À l’occasion de la sortie de l’album que le contrebassiste a enregistré en duo avec le pianiste John Taylor, les DNJ donnent la parole à Stéphane Kerecki pour revenir sur ses choix artistiques et sur le parcours de celui qui est en passe de devenir une des références intournables de la contrebasse en France.
Passer du sideman au rôle de leader est une trajectoire parfaitement assumée dont il nous livre ici les grandes lignes : du lied au lead.

©yves dorison
Sur tes deux derniers albums, il s’agit de rencontres, « Houria » avec Tony Malaby et « Patience » avec John Taylor. Est ce un choix systématique d’axer tes projets autour de rencontres et surtout est ce que ce sont les rencontres qui ont suscité les projets ou le contraire ?
SK : C’est plutôt le projet que j’avais en tête qui, à chaque fois m’a amené aux rencontres. J’avais déjà fait deux disques en trio et du coup pour le 3ème je cherchais autre chose. Je voulais évoluer de manière différente. D’où Tony qui m’avait beaucoup influencé dans mon travail et ce, bien avant que Daniel Humair ne nous mette en contact. J’avais beaucoup écouté le trio de Mark Helias avec Tony et Tom Rainey qui m’avait beaucoup intéressé. Le déclencheur a été Daniel Humair et on a tout de suite eu l’idée de faire un disque en l’intégrant dans le trio. Pour moi c’était logique. Je trouve qu’aujourd’hui on est un peu confrontés à l’obligation de se renouveler. Pour moi, dans ma conception de la musique, il faut que je garde le même noyau, c’est fondamental, mais en ajoutant chaque fois (ou pas) un élément nouveau. Là il y avait Tony et dans le prochain ce sera très certainement avec Tony et Bojan Z. Mais on aura toujours ce même tronc commun. Cela me permet de construire sur la durée, ce qui est important pour moi dans le jazz. Coltrane par exemple avait toujours des invités. Aujourd’hui quelqu’un comme Texier fonctionne aussi comme ça en faisant légèrement modifier le casting. Et je trouve cela malin car cela permet d’envisager avec le même groupe des choses à long terme tout en se remettant en cause.

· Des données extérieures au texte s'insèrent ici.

Definition parse_ip (s : string) : option IpAddr :=
  match (match read_ipv4 s with
         | Some (l, r) => Some (V4 l, r)
         | None => match read_ipv6 s with Some (l, r) => Some (V6 l, r) | None => None end
         end) with
  | Some (ip, r) => if String.eqb r "" then Some ip else None
  | None => None
  end.

Definition ip_is_loopback (ip : IpAddr) : bool :=
  match ip with
  | V4 octets => match octets with a :: _ => a =? 127 | [] => false end
  | V6 groups => bool_decide (groups = [0; 0; 0; 0; 0; 0; 0; 1])
  end.

(** ** Destinations *)

Inductive DestinationError :=
| NoName
| DInvalid (why : string)
| InsecureEndpoint (endpoint : string).

Definition destination_error_text (e : DestinationError) : string :=
  match e with
  | NoName => "a destination needs a name"
  | DInvalid why => why
  | InsecureEndpoint endpoint =>
      endpoint ++ " is a plaintext http:// endpoint on a remote host, so the backup and the "
      ++ "credentials signing it would both cross the network in the clear. Use https://, or "
      ++ "point at a loopback address if this is a local object store"
  end%string.

Record S3Destination := mk_s3 {
  s3_endpoint : string;
  s3_region : string;
  s3_bucket : string;
  s3_prefix : string;
  s3_path_style : bool;
  s3_access_key_id : string }.

Inductive DestinationKind := DS3 (s3 : S3Destination).

Record Destination := mk_destination {
  dst_id : Uuid;
  dst_name : string;
  dst_kind : DestinationKind;
  dst_enabled : bool;
  dst_retention : RetentionPolicy;
  dst_created_at : Z;
  dst_updated_at : Z }.

Record DestinationCreate := mk_dst_create {
  dc_name : string;
  dc_kind : DestinationKind;
  dc_enabled : bool;
  dc_retention : RetentionPolicy }.

Record DestinationUpdate := mk_dst_update {
  du_name : option string;
  du_kind : option DestinationKind;
  du_enabled : option bool;
  du_retention : option RetentionPolicy }.

(** The piece before the first of the separators. *)
Fixpoint until (seps : list ascii) (s : string) : string :=
  match s with
  | EmptyString => ""
  | String c r => if existsb (Ascii.eqb c) seps then "" else String c (until seps r)
  end.

(** [rsplit(c).next()]: what follows the last [c], or all of it. *)
Definition after_last (c : ascii) (s : string) : string := List.last (split_on c s) "".

Definition is_loopback (after_scheme : string) : bool :=
  let authority := after_last "@" (until ["/"; "?"; "#"]%char after_scheme) in
  let host := match strip_prefix "[" authority with
              | Some rest => until ["]"]%char rest
              | None => until [":"]%char authority
              end in
  match parse_ip host with
  | Some ip => ip_is_loopback ip
  | None => eq_ignore_case host "localhost"
  end.

Definition blank (s : string) : bool := String.eqb (trim s) "".

Definition s3_validate (str_debug : string -> string) (d : S3Destination) : result unit DestinationError :=
  let? _ := guard (blank (s3_bucket d)) (DInvalid "a bucket name is required") in
  let? _ := guard (blank (s3_region d))
              (DInvalid "a region is required; use us-east-1 if the provider does not use regions") in
  let? _ := guard (blank (s3_access_key_id d)) (DInvalid "an access key id is required") in
  let endpoint := trim (s3_endpoint d) in
  let? _ := guard (negb (starts_with "http://" endpoint) && negb (starts_with "https://" endpoint))
              (DInvalid ("endpoint " ++ str_debug endpoint ++ " needs a scheme, e.g. https://s3.eu-west-1.amazonaws.com")) in
  guard (match strip_prefix "http://" endpoint with Some rest => negb (is_loopback rest) | None => false end)
    (InsecureEndpoint endpoint).

Definition kind_validate (str_debug : string -> string) (k : DestinationKind) : result unit DestinationError :=
  match k with DS3 s3 => s3_validate str_debug s3 end.

Definition destination_validate (str_debug : string -> string) (d : Destination) : result unit DestinationError :=
  let? _ := guard (blank (dst_name d)) NoName in
  kind_validate str_debug (dst_kind d).

Definition kind_describe (k : DestinationKind) : string :=
  match k with
  | DS3 s3 =>
      let prefix := trim_slashes (s3_prefix s3) in
      if String.eqb prefix "" then ("s3://" ++ s3_bucket s3)%string
      else ("s3://" ++ s3_bucket s3 ++ "/" ++ prefix)%string
  end.

Definition to_config (d : S3Destination) (secret : string) : S3Config :=
  mk_s3_config (trim (s3_endpoint d)) (trim (s3_region d)) (trim (s3_bucket d)) (trim_slashes (s3_prefix d))
    (s3_path_style d) (trim (s3_access_key_id d)) secret.

Definition key_for (d : Destination) (filename : string) : string :=
  match dst_kind d with
  | DS3 s3 =>
      let prefix := trim_slashes (s3_prefix s3) in
      if String.eqb prefix "" then filename else (prefix ++ "/" ++ filename)%string
  end.

Definition object_url (d : Destination) (key : string) : string :=
  match dst_kind d with DS3 s3 => ("s3://" ++ s3_bucket s3 ++ "/" ++ key)%string end.
(* ===== verification/Offsite.v ===== *)
(** * Offsite: sending an artifact to its destinations
      (engine/src/ops.rs: push_offsite and what it calls)

    The operations are proved against an interface of the object store, the keychain
    and the disk; a client built on S3Client is one instance of it. *)

From Stdlib Require Import ZArith Lia Ascii String List Bool.
From stdpp Require Import base list gmap strings.
From S2P Require Import Prelude Text Time Domain Tools Disk Substring Sql Retention Backup Restore Verify.
From S2P Require Import Mask Plan Job S3Sign S3Client S3Protocol Library Destination Vault Step Pipeline Ops.
Import ListNotations.

Open Scope string_scope.
Open Scope list_scope.
Open Scope Z_scope.
Open Scope dbsync_scope.

Class ObjectStore (W : Type) := {
  os_new : S3Config -> W -> result S3Config S3Error * W;
  os_check : S3Config -> W -> result unit S3Error * W;
  os_upload : S3Config -> string -> string -> W -> result Z S3Error * list (Z * Z) * W;
  os_list : S3Config -> string -> W -> result (list ObjectInfo) S3Error * W;
  os_delete : S3Config -> string -> W -> result unit S3Error * W;
  os_secret : Uuid -> W -> result (option string) string * W;
  os_exists : string -> W -> bool;
  os_now : W -> Z }.

Section Offsite.
Context `{Calendar} {W : Type} `{ObjectStore W}.
Variable str_debug : string -> string.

Mais quand tu joues en duo avec John Taylor, pour le coup, cela n’a plus rien à voir ?
SK : L’album avec John Taylor est conçu comme une parenthèse. J’avais fait deux disques en trio plus celui qui est avec Tony et l’idée avait été de faire quelque chose de totalement différent avant de revenir à la formule du trio + invités.
Comment s’est passée la rencontre avec John Taylor ? C’est toi qui es allé le chercher ?

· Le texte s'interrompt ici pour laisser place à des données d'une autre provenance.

(* ===== verification/Introspect.v ===== *)
(** * Introspect: what the engine asks a server (engine/src/db.rs)

    The three introspectors: how each connects, the statements and commands it
    sends, and what it makes of the answers; and dropping a database.  The drivers
    are the class [Drivers]: a pool is known by its options, a row by its cells.  A
    row that lacks what [get] reads ends the task, which is [Panicked].

    What the digests that a deeper verification compares can tell is Digests. *)

From Stdlib Require Import ZArith Lia Ascii String List Bool Permutation.
From stdpp Require Import base list gmap strings.
From S2P Require Import Prelude Text Domain Sql Exec Tools Verify Backup BackupMysql BackupMongo Mask MongoMask Ops Checking.
Import ListNotations.

Open Scope string_scope.
Open Scope list_scope.
Open Scope Z_scope.

Record DatabaseInfo := mk_dbinfo {
  di_name : string;
  charset : option string;
  collation : option string }.

Record ServerInfo := mk_sinfo {
  si_engine : Engine;
  version : string;
  can_read_catalog : bool }.

(** ** Connecting *)

Record PoolOptions := mk_pool {
  po_host : string;
  po_port : Z;
  po_user : string;
  po_charset : option string;
  po_password : option string;
  po_database : option string;
  max_connections : Z;
  acquire_timeout : Z }.
(* ===== verification/Drill.v ===== *)
(** * Drill: restoring the newest backup to prove that it restores
      (engine/src/ops.rs: drill, check_against_manifest, drop_scratch_database)

    A drill restores into a database whose name it makes up, compares it with the
    manifest of the artifact, and drops it.  Dropping is refused for any name a
    drill would not have made up. *)

From Stdlib Require Import ZArith Lia Ascii String List Bool.
From stdpp Require Import base list gmap strings.
From S2P Require Import Prelude Text Time Domain Sql Exec Tools Retention Backup Restore Verify Mask Plan.
From S2P Require Import Job BackupMysql BackupPostgres BackupMongo Step Pipeline Ops PipelineRun Disk Library Substring S3Sign Checking.
Import ListNotations.

Open Scope string_scope.
Open Scope list_scope.
Open Scope Z_scope.
Open Scope dbsync_scope.

(** ** Names of scratch databases *)

Definition DRILL_PREFIX : string := "dbsync_drill".
Definition DISCRIMINATOR_LEN : nat := 6.

Definition is_hexdigit (c : ascii) : bool :=
  is_digit c || in_range 97 102 (code c) || in_range 65 70 (code c).

Fixpoint stamp_chars (i : Z) (s : string) : bool :=
  match s with
  | EmptyString => true
  | String c r => (if i =? 8 then Ascii.eqb c "_" else is_digit c) && stamp_chars (i + 1) r
  end.

(** [YYYYMMDD_HHMMSS]. *)
Definition is_drill_stamp (stamp : string) : bool := Nat.eqb (String.length stamp) 15 && stamp_chars 0 stamp.

Definition is_drill_database (name : string) : bool :=
  match (match strip_prefix DRILL_PREFIX name with Some rest => strip_prefix "_" rest | None => None end) with
  | None => false
  | Some rest =>
      let stamp := match split_once "_" rest with
                   | Some (head, tail) =>
                       if Nat.eqb (String.length head) DISCRIMINATOR_LEN && all_chars is_hexdigit head
                          && is_drill_stamp tail
                       then tail else rest
                   | None => rest
                   end in
      is_drill_stamp stamp
  end.

(** The prefix of one run, from a fresh uuid in hexadecimal. *)
Definition drill_prefix (simple : string) : exec string :=
  match slice_to DISCRIMINATOR_LEN simple with
  | Val d => Val (DRILL_PREFIX ++ "_" ++ d)%string
  | Panic => Panic
  end.

(** ** The check *)

Definition empty_reason : string :=
  "restored empty, and this backup did not record source row counts — so an empty table cannot be told apart from one that lost its rows. Turn on row counts for the backup to compare exactly".

Definition data_verdict (counts recorded : gmap string Z) (name : string) : TableVerdict :=
  match counts !! name, recorded !! name with
  | None, _ => MissingAtDestination
  | Some actual, Some source =>
      if negb (actual =? source) then RowCountMismatch source actual else Match
  | Some actual, None => if actual =? 0 then Skipped empty_reason else Match
  end.

Definition structure_verdict (counts : gmap string Z) (name : string) : TableVerdict :=
  if is_some (counts !! name) then Match else MissingAtDestination.

Definition schema_only_of (m : BackupManifest) : list string :=
  List.filter (fun t => negb (existsb (String.eqb t) (manifest_tables_with_data m))) (manifest_tables m).

Definition manifest_report (m : BackupManifest) (counts : gmap string Z) : VerificationReport :=
  let tables :=
    map (fun name => mk_tv name (data_verdict counts (source_row_counts m) name)) (manifest_tables_with_data m)
    ++ map (fun name => mk_tv name (structure_verdict counts name)) (schema_only_of m) in
  mk_report tables (Z.of_nat (length tables)) (count is_failure tables) (count is_skipped tables).

(** A match that could not be read to the end is not compared. *)
Definition unread (digests : gmap string (option string)) (columns : gmap string (list string)) (e : TableVerification)
    : TableVerification :=
  match verdict e, digests !! Verify.table e, columns !! Verify.table e with
  | Match, Some None, Some (_ :: _) => mk_tv (Verify.table e) (Skipped "could not be read end to end")
  | _, _, _ => e
  end.
(* ===== verification/RestoreMongo.v ===== *)
(** * RestoreMongo: writing an archive into a MongoDB server
      (engine/src/restore/mongo.rs) *)

From Stdlib Require Import ZArith Lia Ascii String List Bool.
From stdpp Require Import base list gmap strings.
From S2P Require Import Prelude Text Time Domain Sql Exec Tools Disk Retention Backup Restore Definer BackupMysql BackupMongo.
From S2P Require Import Library Crypto Job Checking Feed RestoreMysql.
Import ListNotations.

Open Scope string_scope.
Open Scope list_scope.
Open Scope Z_scope.

Record MongoRestoreWorker := mk_mongo_restore {
  mongorestore : ResolvedTool;
  mgr_endpoint : Endpoint;
  source_database : string;          (* where the archive was dumped from *)
  mgr_target : string;
  mgr_artifact : string;
  mgr_identity : option string;
  mgr_size : Z;
  mgr_options : MongoRestoreOptions;
  mgr_drop_collections : bool;
  gzipped : bool }.

Definition optional {A} (o : option A) (f : A -> string) : list string :=
  match o with Some a => [f a] | None => [] end.

Definition mongo_restore_args (w : MongoRestoreWorker) (config : option string) : list string :=
  let e := mgr_endpoint w in
  let o := mgr_options w in
  [("--host=" ++ host e)%string; ("--port=" ++ show (port e))%string; "--archive";
   ("--nsFrom=" ++ source_database w ++ ".*")%string; ("--nsTo=" ++ mgr_target w ++ ".*")%string]
  ++ (if String.eqb (user e) "" then []
      else [("--username=" ++ user e)%string; ("--authenticationDatabase=" ++ MONGO_AUTH_SOURCE)%string])
  ++ optional config (String.append "--config=")
  ++ flag (gzipped w) "--gzip"
  ++ flag (mgr_drop_collections w) "--drop"
  ++ flag (stop_on_error o) "--stopOnError"
  ++ flag (negb (restore_indexes o)) "--noIndexRestore"
  ++ flag (bypass_document_validation o) "--bypassDocumentValidation"
  ++ optional (r_parallel_collections o) (fun n => ("--numParallelCollections=" ++ show n)%string)
  ++ optional (insertion_workers o) (fun n => ("--numInsertionWorkersPerCollection=" ++ show n)%string)
  ++ map (fun name => ("--nsInclude=" ++ source_database w ++ "." ++ name)%string) (only_collections o).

SK : Cela faisait longtemps que je voulais faire un duo. À un moment il était question de faire un duo avec Nelson Veras et cela n’a pas été possible à cause de problèmes qui nous étaient extérieurs. John c’était quelqu’un qui était venu, il y a 15 ans au conservatoire de Paris et j’avais adoré ce qu’il nous avait enseigné. Je me souviens que nous avions alors joué ensemble en duo, lui bien sûr ne s’en souviens pas du tout. Moi j’avais eu alors l’impression de plonger littéralement dans son piano. Et j’ai gardé longtemps ce projet dans un coin de ma tête.

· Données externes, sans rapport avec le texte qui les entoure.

(* ===== verification/Ssh.v ===== *)
(** * Ssh: saved SSH connections (engine/src/sshconn.rs)

    An SSH server is a record of its own, which profiles and other connections
    refer to.  Here are its data, what makes it valid, and the names an upgrade
    gives to connections nobody named. *)

From Stdlib Require Import ZArith Lia Ascii String List Bool FinFun.
From stdpp Require Import base list gmap strings.
From S2P Require Import Prelude Text Domain Destination.
Import ListNotations.
Open Scope string_scope.
Open Scope list_scope.
Open Scope Z_scope.
Open Scope dbsync_scope.

(** ** Data *)

(** [Agent] of the source. *)
Inductive SshAuth :=
| AuthAgent
| KeyFile (path : string) (passphrase_in_keychain : bool).

#[export] Instance SshAuth_eq : EqDecision SshAuth.
Proof. solve_decision. Defined.

Record SshEndpoint := mk_endpoint {
  ep_host : string;
  ep_port : Z;
  ep_user : string;
  ep_auth : SshAuth }.

#[export] Instance SshEndpoint_eq : EqDecision SshEndpoint.
Proof. solve_decision. Defined.

Record SshConfig := mk_ssh_config {
  cfg_endpoint : SshEndpoint;
  cfg_jump_host : option SshEndpoint }.

Record SshConnection := mk_ssh {
  ssh_id : Uuid;
  ssh_name : string;
  ssh_endpoint : SshEndpoint;
  jump_host_id : option Uuid;
  ssh_created_at : Z;
  ssh_updated_at : Z }.

Record SshConnectionCreate := mk_ssh_create {
  sc_name : string;
  sc_endpoint : SshEndpoint;
  sc_jump_host_id : option Uuid }.

(** A patch; [Some None] removes the jump host. *)
Record SshConnectionUpdate := mk_ssh_update {
  su_name : option string;
  su_endpoint : option SshEndpoint;
  su_jump_host_id : option (option Uuid) }.

Inductive SshConnectionError :=
| NoName
| NoHost
| NoUser
| BadPort (port : Z)
| NoKeyPath
| JumpsToItself
| ChainedJump (name : string)
| WouldChainJump (name used_by : string)
| SshNotFound (id : Uuid)
| InUse (name used_by : string).

Definition ssh_error_text (uuid_text : Uuid -> string) (str_debug : string -> string) (e : SshConnectionError) : string :=
  match e with
  | NoName => "an SSH connection needs a name"
  | NoHost => "an SSH connection needs a host"
  | NoUser => "an SSH connection needs a user"
  | BadPort p => show p ++ " is not a usable port"
  | NoKeyPath => "a key-file connection needs the path to the key"
  | JumpsToItself => "an SSH connection cannot be its own jump host"
  | ChainedJump name =>
      str_debug name ++ " reaches its own server through a jump host, so it cannot also be used as one — "
      ++ "chained jumps are not supported"
  | WouldChainJump name used_by =>
      str_debug name ++ " is already used as a jump host by " ++ used_by ++ ", so it cannot route through one "
      ++ "itself — chained jumps are not supported"
  | SshNotFound id => "no SSH connection with id " ++ uuid_text id
  | InUse name used_by => str_debug name ++ " is still used by " ++ used_by
  end%string.

(** A connection with its jump host looked up. *)
Record ResolvedSsh := mk_resolved_ssh {
  rs_connection : SshConnection;
  rs_jump_host : option SshConnection;
  rs_config : SshConfig }.

(** ** What an endpoint says *)

Definition endpoint_validate (e : SshEndpoint) : result unit SshConnectionError :=
  let? _ := guard (blank (ep_host e)) NoHost in
  let? _ := guard (blank (ep_user e)) NoUser in
  let? _ := guard (ep_port e =? 0) (BadPort (ep_port e)) in
  match ep_auth e with
  | KeyFile path _ => guard (blank path) NoKeyPath
  | AuthAgent => Ok tt
  end.

Definition host_key_id (e : SshEndpoint) : string := (ep_host e ++ ":" ++ show (ep_port e))%string.

Definition needs_passphrase (e : SshEndpoint) : bool :=
  match ep_auth e with KeyFile _ true => true | _ => false end.

Definition DEFAULT_SSH_PORT : Z := 22.

Definition describe (e : SshEndpoint) : string :=
  if ep_port e =? DEFAULT_SSH_PORT then (ep_user e ++ "@" ++ ep_host e)%string
  else (ep_user e ++ "@" ++ ep_host e ++ ":" ++ show (ep_port e))%string.

Definition ssh_create_validate (c : SshConnectionCreate) : result unit SshConnectionError :=
  let? _ := guard (blank (sc_name c)) NoName in
  endpoint_validate (sc_endpoint c).

(** ** Names for connections nobody named *)

Definition name_taken (existing : list SshConnection) (name : string) : bool :=
  existsb (fun c => String.eqb (ssh_name c) name) existing.

Definition candidate (base : string) (n : Z) : string := (base ++ " (" ++ show n ++ ")")%string.

(** [(2..).map(..).find(..)], over as many candidates as there can be names taken and
    one more; [first_free_found] shows that this is enough. *)
Fixpoint first_free (existing : list SshConnection) (base : string) (n : Z) (fuel : nat) : option string :=
  match fuel with
  | O => None
  | S fuel =>
      if name_taken existing (candidate base n) then first_free existing base (n + 1) fuel
      else Some (candidate base n)
  end.

Definition unique_name (existing : list SshConnection) (base : string) : string :=
  if name_taken existing base then default base (first_free existing base 2 (S (length existing))) else base.

(** ["a", "b" and "c"]. *)
Definition name_list (str_debug : string -> string) (names : list string) : string :=
  let quoted := map str_debug names in
  match quoted with
  | [] => ""
  | [one] => one
  | _ => (join ", " (removelast quoted) ++ " and " ++ List.last quoted "")%string
  end.

(** ** Lemmas *)

Lemma endpoint_validate_ok e : endpoint_validate e = Ok tt <->
  blank (ep_host e) = false /\ blank (ep_user e) = false /\ ep_port e <> 0
  /\ (forall path b, ep_auth e = KeyFile path b -> blank path = false).
Proof.
  unfold endpoint_validate. autorewrite with guards. rewrite Z.eqb_neq.
  destruct (ep_auth e) as [|path b]; autorewrite with guards.
  - split; [by intros (? & ? & ? & _)|by intros (? & ? & ? & _)].
  - split; intros (? & ? & ? & H); split_and!; try done.
    + by intros ?? [= <- <-].
    + by eapply H.
Qed.

Lemma name_taken_false existing name :
  name_taken existing name = false <-> forall c, In c existing -> ssh_name c <> name.
Proof.
  unfold name_taken. rewrite <- not_true_iff_false, existsb_exists. split.
  - intros H c Hc <-. apply H. exists c. by rewrite String.eqb_refl.
  - intros H (c & Hc & <-%String.eqb_eq). by apply (H c).
Qed.

Lemma candidate_inj base a b : 0 <= a -> 0 <= b -> candidate base a = candidate base b -> a = b.
Proof.
  unfold candidate. intros Ha Hb E. apply (inj (String.append base)) in E.
  change (String " " (String "(" (show a ++ ")")) = String " " (String "(" (show b ++ ")"))) in E.
  injection E as E. apply show_inj; [done..|]. apply app_len_inj_r in E; [by destruct E|].
  apply (f_equal String.length) in E. by rewrite !length_append in E.
Qed.

Lemma first_free_spec existing base fuel : forall n s,
  first_free existing base n fuel = Some s -> name_taken existing s = false.
Proof.
  induction fuel as [|fuel IH]; intros n s; simpl; [done|].
  destruct (name_taken existing (candidate base n)) eqn:E; [apply IH|by intros [= <-]].
Qed.

(** A failed search has met a taken name at each candidate, and the candidates differ. *)
Lemma first_free_taken existing base fuel : forall n,
  first_free existing base n fuel = None ->
  forall i, (i < fuel)%nat -> name_taken existing (candidate base (n + Z.of_nat i)) = true.
Proof.
  induction fuel as [|fuel IH]; intros n H i Hi; [lia|]. simpl in H.
  destruct (name_taken existing (candidate base n)) eqn:E; [|done]. destruct i as [|i].
  - by rewrite Z.add_0_r.
  - replace (n + Z.of_nat (S i)) with (n + 1 + Z.of_nat i) by lia. apply IH; [done|lia].
Qed.

Lemma first_free_found existing base : is_some (first_free existing base 2 (S (length existing))) = true.
Proof.
  destruct (first_free _ _ _ _) eqn:E; [done|exfalso].
  pose proof (first_free_taken _ _ _ _ E) as H.
  assert (Hle : (length (map (fun i => candidate base (2 + Z.of_nat i)) (List.seq 0 (S (length existing))))
           <= length (map ssh_name existing))%nat).
  { apply List.NoDup_incl_length.
    - apply Injective_map_NoDup; [|apply List.seq_NoDup].
      intros a b Hab. apply candidate_inj in Hab; lia.
    - intros x (i & <- & Hi%List.in_seq)%in_map_iff. specialize (H i ltac:(lia)).
      unfold name_taken in H. apply existsb_exists in H as (c & Hc & Hn%String.eqb_eq). rewrite <- Hn.
      by apply in_map. }
  rewrite !length_map, List.length_seq in Hle. lia.
Qed.

(** The name an upgrade gives is one no connection has. *)
Lemma unique_name_free existing base : name_taken existing (unique_name existing base) = false.
Proof.
  unfold unique_name. destruct (name_taken existing base) eqn:E; [|done].
  pose proof (first_free_found existing base) as H.
  destruct (first_free _ _ _ _) as [s|] eqn:Es; [|done]. by eapply first_free_spec.
Qed.

Lemma trim_blank s : blank s = false -> blank (trim s) = false.
Proof. unfold blank. by rewrite trim_idem. Qed.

Là aussi, une rencontre de cordes
SK : Il y a ce côté très percussif dans le jeu de John qui renforce cela. John est quelqu’un que j’ai beaucoup écouté et qui est pour moi l’un des plus grands aujourd’hui et l’une des principales influences de nombreux pianistes en Europe. C’est pour moi quelqu’un qui synthétise beaucoup. Techniquement c’est magnifique et rythmiquement c’est quelqu’un d’hyper solide. Il a surtout développé un langage harmonique très riche. Toute la musique qu’ils ont créée avec Kenny Wheeler montre combien ils ont fait avancer certaines conceptions harmoniques. Dans les pianistes français quelqu’un comme Edouard Ferlet me fait penser à lui ou Bruno Angelini ou Guillaume de Chassy. John Taylor fait partie des piliers d’ECM avec Bobo Stenson et Jarrett évidemment. J’ai entendu dire que pour Manfred Eicher il était à certains égards l’égal de Jarrett. Quand il joue en solo, c’est l’un des pianistes qui aujourd’hui me touche le plus.
Comment cela se passe lorsque l’on enregistre avec quelqu’un comme lui. On laisse plus d’espaces d’improvisation ?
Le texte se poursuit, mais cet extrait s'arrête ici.